After 11 iterations, all numbers in the array have been selected, max == 0, and the array elements are shuffled:

+--+--+--+--+--+--+--+--+--+--+--+
| 4|10| 8| 6| 2| 0| 9| 5| 1| 7| 3|
+--+--+--+--+--+--+--+--+--+--+--+

At this point, max can be reset to 10 and the process can continue.

Generate non-repeating, no sequential numbers

The simplest way is to produce a collection (e.g. an array) of the numbers 1-15, and then shuffle it. (EDIT: By "collection of the numbers 1-15" I mean 1, 2, 3, 4, 5... 15. Not a collection of random numbers in the range 1-15. If I'd meant that, I'd have said so :)

You haven't given details of which platform you're on so we can't easily give sample code, but I'm a big fan of the modern variant of the Fisher-Yates shuffle.

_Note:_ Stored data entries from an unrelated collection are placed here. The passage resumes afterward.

(* ===== verification/Client.v ===== *)
(** * The client: namespace and handles ([crates/client/src/lib.rs])

    [FluxClient] on top of a metadata store and a chunk store: open handles,
    the namespace calls with their read-only guards, path resolution with
    symbolic links, and the lazy import of names from the mounted UFS, which
    is any value of the interface [Ufs].  [io_lock] and the mutexes make each call atomic within a
    process; a call is a state transformer. *)

From S2P Require Import Prelude Types Bytes Extents Keys ChunkStore Ufs MetaDb Namespace Ledger MetaStore.

Local Open Scope N_scope.

(** ** Strings *)

(** [s.split(c)]. *)
Fixpoint split (c : Ascii.ascii) (s : string) : list string :=
  match s with
  | "" => [""]
  | String a s' =>
      if Ascii.eqb a c then "" :: split c s'
      else match split c s' with
           | [] => [String a ""]
           | h :: t => String a h :: t
           end
  end.

Fixpoint join (sep : string) (l : list string) : string :=
  match l with
  | [] => ""
  | [s] => s
  | s :: l => s +:+ sep +:+ join sep l
  end.

(** ** Paths *)

(** The tests of [path_components] on one part. *)
Definition check_component (part : string) : Result unit :=
  if bool_decide (part = ".") || bool_decide (part = "..") then
    Err (InvalidArg ("path component is reserved: " +:+ part)) else
  if str_contains NUL part then Err (InvalidArg "path component contains NUL") else
  if 255 <? str_len part then
    Err (InvalidArg ("path component too long: " +:+ pretty (str_len part) +:+ " bytes"))
  else Ok tt.

Fixpoint check_components (parts : list string) : Result (list string) :=
  match parts with
  | [] => Ok []
  | part :: parts =>
      if bool_decide (part = "") then check_components parts else
      _ ← check_component part;
      rest ← check_components parts;
      Ok (part :: rest)
  end.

For example, in C#:

public static void Shuffle<T>(IList<T> collection, Random rng)
{
for (int i = collection.Count - 1; i > 0; i--)
{
int randomIndex = rng.Next(i + 1);
T tmp = collection[i];
collection[i] = collection[randomIndex];
collection[randomIndex] = tmp;
}
}

If you want to produce "more random" numbers (e.g. 15 distinct integers within the entire range of integers available to you) then it's probably easiest just to do something like this (again, C# but should be easy to port):

HashSet<int> numbers = new HashSet<int>();
while (numbers.Count < 15)
{
numbers.Add(rng.Next());
}
List<int> list = numbers.ToList();
// Now shuffle as before

The shuffling at the end is to make sure that any ordering which might come out of the set implementation doesn't affect the final result.